SVEIN ARNE HANSEN is having a busy weekend in Belgrade. We are chatting in his box during the European Indoor Championships when Lord Coe arrives for a pow-wow between two athletics grandees but the pair have long been acquainted, ever since the double Olympic champion was in his majestic pomp on the track.
The Norwegian ran the Bislett Games in Oslo for many years, including its celebrated Dream Mile, back when peak-time audiences on British TV made it appointment viewing. As European Athletics' current president, he is still acutely attuned to the need to resonate with the public at large, which is why he issued a stern edict on Saturday night in the wake of attempts to prevent Laura Muir from instantly embarking on a lap of honour following her first major title before she neatly sidestepped past officials and savoured the moment.
Thank goodness for such insurgence, Hansen smiles. “We want to make the sport popular. People want to see Laura win and celebrate how she did. That’s a bonus for us. Sebastian Coe after his third world record in Oslo in 1980 had to do two more laps. Because people demanded he go round again.”
If Muir defends either, or both, of her golds at the next edition of the European Indoors in Glasgow in two years time, you can imagine the home crowd will demand she carries onward for a tour of Sauchiehall Street for good measure. Hansen was a vocal supporter of bringing the showpiece back to the city for the first time since 1990 when Tom McKean was serenaded at the old Kelvin Hall.
Confabs in Serbia between the 2019 event team and their predecessors brought up few revelatory learning points. There is already ample experience on board between UK Athletics and the local organising committee with a bank of knowledge acquired through the biennial Indoor Grand Prix, which is set to return to the Emirates next February, as well as the Commonwealth Games.
“Glasgow will be a fantastic venue,” Hansen asserts.
There is, of course, the potential to subsequently bring the European Team Championships in Glasgow with a tentative approach for 2021 in the works. Yet while the city will co-host the inaugural European Sports Championships next summer, the track and field part will be the anomaly in the schedule, held in Berlin while the other parts – cycling, gymnastics, swimming, triathlon, rowing and the oddity, golf, with some meaningless made-for-TV competition – scattered around central Scotland.
The two-city approach has always seemed curious, especially with the highest profile component divorced from the rest. “It would help if they were a little bit closer,” Hansen says. The bidding process for 2022 may reflect concerns. “I don’t see that we will ever be in one city. Maybe Paris or London are big enough to have everything in one but I’d be happier if it were in one region. A little bit closer than in Glasgow.”
Yet he expects it to bring synergies. The schedules have already been co-ordinated to maximise television exposure with an expectation that acting in unison will generate extra commercial revenues. So far, so promising, Hansen adds.

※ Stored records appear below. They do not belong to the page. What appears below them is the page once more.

(* ===== verification/Noise.v ===== *)
(** The Noise_XX_P256_AESGCM_SHA256 handshake and its transport ciphers
    (agent/internal/noise): symmetric state, cipher states, and the six
    message operations of the two roles as a state machine.  SHA-256, HMAC and
    AES-GCM are the concrete functions of Sha256.v and AesGcm.v; the P-256
    group is an interface with the laws the handshake relies on. *)

From S2P Require Import Prelude Sha256 AesGcm.
#[local] Open Scope Z_scope.
#[local] Open Scope go_scope.

(** * Keys *)

(** crypto/ecdh's P-256: private keys, their public keys, the 65-byte encoding
    of a public key, its parser, and the shared secret. *)
Class ECDH := {
  priv : Type;
  pub : Type;
  PublicKey : priv -> pub;
  Bytes : pub -> bytes;
  NewPublicKey : bytes -> option pub;
  ECDHSecret : priv -> pub -> option bytes }.

(** What crypto/ecdh documents of it. *)
Class ECDHLaws `{ECDH} : Prop := {
  Bytes_length : forall p, length (Bytes p) = 65%nat;
  NewPublicKey_Bytes : forall p, NewPublicKey (Bytes p) = Some p;
  ECDH_agrees : forall a b, exists z,
    ECDHSecret a (PublicKey b) = Some z /\ ECDHSecret b (PublicKey a) = Some z }.

(** Errors of the package; [PanicNil] and [PanicSplit] are panics. *)
Inductive noise_error : Type :=
| ErrRandom | ErrRole | ErrPhase | ErrMsgLength (got : Z) | ErrImport | ErrDH
| ErrNoKey | ErrNonce | ErrCipher | ErrAEAD | PanicNil | PanicSplit.

(** * The symmetric state *)

(** The 27 bytes of Noise_XX_P256_AESGCM_SHA256.
    [agent/internal/noise/transcript.go:9-9] protocolName *)
Definition protocolName : bytes :=
  [x4e; x6f; x69; x73; x65; x5f; x58; x58; x5f; x50; x32; x35; x36; x5f; x41; x45; x53;
   x47; x43; x4d; x5f; x53; x48; x41; x32; x35; x36].

(** [agent/internal/noise/transcript.go:11-17] initialize *)
Definition initialize : bytes * bytes := let h := arr32 protocolName in (h, h).

(** [agent/internal/noise/transcript.go:19-27] mixHash *)
Definition mixHash (h data : bytes) : bytes := arr32 (sha256 (h ++ data)).

(** [agent/internal/noise/transcript.go:42-46] hmacSHA256 *)
Definition hmacSHA256 (key data : bytes) : bytes := hmac_sha256 key data.

(** [agent/internal/noise/transcript.go:29-40] hkdf2 *)
Definition hkdf2 (ck ikm : bytes) : bytes * bytes :=
  let tempKey := hmacSHA256 ck ikm in
  let o1 := hmacSHA256 tempKey [x01] in
  let o2 := hmacSHA256 tempKey (o1 ++ [x02]) in
  (arr32 o1, arr32 o2).

(** * Cipher states *)

(** [agent/internal/noise/cipher.go:12-16] CipherState *)
Record CipherState := mkCipher { cs_key : bytes; cs_n : Z }.

(** [agent/internal/noise/cipher.go:18-20] newCipherState *)
Definition newCipherState (key : bytes) : CipherState := mkCipher key 0.

(** [agent/internal/noise/cipher.go:94-97] isZeroKey *)
Definition isZeroKey (key : bytes) : bool := bool_decide (key = replicate 32 x00).

(** Four zero bytes, then the counter.
    [agent/internal/noise/cipher.go:87-92] nonceBytes *)
Definition nonceBytes (n : Z) : bytes := replicate 4 x00 ++ be_put 8 n.

(** [aes.NewCipher] takes keys of 16, 24 and 32 bytes; a [[32]byte] key is
    always accepted.
    [agent/internal/noise/cipher.go:75-85] newGCM *)
Definition newGCM (key : bytes) : result unit noise_error :=
  if (length key =? 32)%nat then Ok tt else Err ErrCipher.

(** [agent/internal/noise/cipher.go:32-47] encryptWithAd *)
Definition encryptWithAd (ad plaintext : bytes) : GoM CipherState noise_error bytes :=
  let! cs := gget in
  do! gguard (isZeroKey (cs_key cs)) ErrNoKey in
  do! gguard (cs_n cs =? u64_max) ErrNonce in
  do! glift (newGCM (cs_key cs)) in
  let ct := gcm_seal (cs_key cs) (nonceBytes (cs_n cs)) plaintext ad in
  do! gmod (fun cs => mkCipher (cs_key cs) (wrap 64 (cs_n cs + 1))) in
  gret ct.

(** [agent/internal/noise/cipher.go:49-67] decryptWithAd *)
Definition decryptWithAd (ad ciphertext : bytes) : GoM CipherState noise_error bytes :=
  let! cs := gget in
  do! gguard (isZeroKey (cs_key cs)) ErrNoKey in
  do! gguard (cs_n cs =? u64_max) ErrNonce in
  do! glift (newGCM (cs_key cs)) in
  match gcm_open (cs_key cs) (nonceBytes (cs_n cs)) ciphertext ad with
  | None => gfail ErrAEAD
  | Some pt =>
      do! gmod (fun cs => mkCipher (cs_key cs) (wrap 64 (cs_n cs + 1))) in
      gret pt
  end.

(** [agent/internal/noise/cipher.go:22-25] Encrypt *)
Definition Encrypt := encryptWithAd.
(** [agent/internal/noise/cipher.go:27-30] Decrypt *)
Definition Decrypt := decryptWithAd.

(** [agent/internal/noise/cipher.go:69-73] splitKeys *)
Definition splitKeys (ck : bytes) : bytes * bytes := hkdf2 ck [].

(** * The handshake *)

(** [agent/internal/noise/handshake.go:10-15] role *)
Inductive role := roleInitiator | roleResponder.
(** [agent/internal/noise/handshake.go:17-26] phase *)
Inductive phase :=
| phaseReady | phaseMsg1Sent | phaseMsg1Received | phaseMsg2Sent | phaseMsg2Received | phaseDone.

#[export] Instance role_eq_dec : EqDecision role.
Proof. solve_decision. Defined.
#[export] Instance phase_eq_dec : EqDecision phase.
Proof. solve_decision. Defined.

Section handshake.
Context `{ECDH}.

(** [agent/internal/noise/keys.go:14-17] dhP256 *)
Definition dhP256 (a : priv) (p : pub) : result bytes noise_error :=
  match ECDHSecret a p with Some z => Ok z | None => Err ErrDH end.

(** [agent/internal/noise/keys.go:19-22] importPublicKey *)
Definition importPublicKey (raw : bytes) : result pub noise_error :=
  match NewPublicKey raw with Some p => Ok p | None => Err ErrImport end.

(** [agent/internal/noise/handshake.go:28-48] NoiseXX *)
Record NoiseXX := mkNoise {
  n_role : role; n_phase : phase; n_h : bytes; n_ck : bytes; n_k : bytes; n_hasK : bool;
  n_ePriv : option priv; n_ePub : bytes; n_sPriv : priv; n_sPub : bytes;
  n_rEPub : bytes; n_rSPub : bytes }.

Definition set_phase p n := mkNoise (n_role n) p (n_h n) (n_ck n) (n_k n) (n_hasK n)
  (n_ePriv n) (n_ePub n) (n_sPriv n) (n_sPub n) (n_rEPub n) (n_rSPub n).
Definition set_h h n := mkNoise (n_role n) (n_phase n) h (n_ck n) (n_k n) (n_hasK n)
  (n_ePriv n) (n_ePub n) (n_sPriv n) (n_sPub n) (n_rEPub n) (n_rSPub n).
Definition set_keys ck k n := mkNoise (n_role n) (n_phase n) (n_h n) ck k true
  (n_ePriv n) (n_ePub n) (n_sPriv n) (n_sPub n) (n_rEPub n) (n_rSPub n).
Definition set_e e p n := mkNoise (n_role n) (n_phase n) (n_h n) (n_ck n) (n_k n) (n_hasK n)
  e p (n_sPriv n) (n_sPub n) (n_rEPub n) (n_rSPub n).
Definition set_rE p n := mkNoise (n_role n) (n_phase n) (n_h n) (n_ck n) (n_k n) (n_hasK n)
  (n_ePriv n) (n_ePub n) (n_sPriv n) (n_sPub n) p (n_rSPub n).
Definition set_rS p n := mkNoise (n_role n) (n_phase n) (n_h n) (n_ck n) (n_k n) (n_hasK n)
  (n_ePriv n) (n_ePub n) (n_sPriv n) (n_sPub n) (n_rEPub n) p.

Abbreviation NM := (GoM NoiseXX noise_error).

(** The outcome of [generateKeypair] is an argument of the operations that
    call it: [None] is a failing random source. *)
Definition new_handshake (r : role) (s : priv) : NoiseXX :=
  let '(h, ck) := initialize in
  mkNoise r phaseReady (mixHash h []) ck (replicate 32 x00) false
    None [] s (Bytes (PublicKey s)) [] [].

(** [agent/internal/noise/handshake.go:50-67] NewInitiator *)
Definition NewInitiator (gen : option priv) : result NoiseXX noise_error :=
  match gen with
  | None => Err ErrRandom
  | Some staticPriv => Ok (new_handshake roleInitiator staticPriv)
  end.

“It will be very good promotion, especially for us because we are in the second week. So for the seven days leading up to Berlin, there will be seven days of European championships on television, all the sports in Glasgow, and we have contracts with all the large television companies. I hope that works. We have signed up because we think it will be bring more spectators and TV viewers.”
The product matters. Hansen knows the public’s affection for athletics will remain conflicted while questions of doping overhang his sport. For every group of Laura Muir face mask-wearing enthusiasts, there are those staying firmly sceptical about what is on view.
The 70-year-old, highly influential within the IAAF, vocally backed an exclusion of Russia which remains open-ended. More can and will be done, he insists. “We are not unfortunately probably clean everywhere but we are doing our best from our side to clean up the sport. We’re working hard to get the message out.”
From 2020, all participants in European competitions, from under-16 level upwards, must pass through a mandatory anti-drugs education programme designed to hammer home the messages of intent. “All the coaches, all the accredited people will have to have ticked that box in our system. It will take about 40 minutes to complete that.”
Beyond that, efforts will be redoubled to squeeze out the cheats. “If I get my way, and I think, I will, they will have the doping pass with their blood profile with four tests over six months,” Hansen adds. “We are prepared to invest the money.” And the time, no matter how little a fully-engaged president has to spare.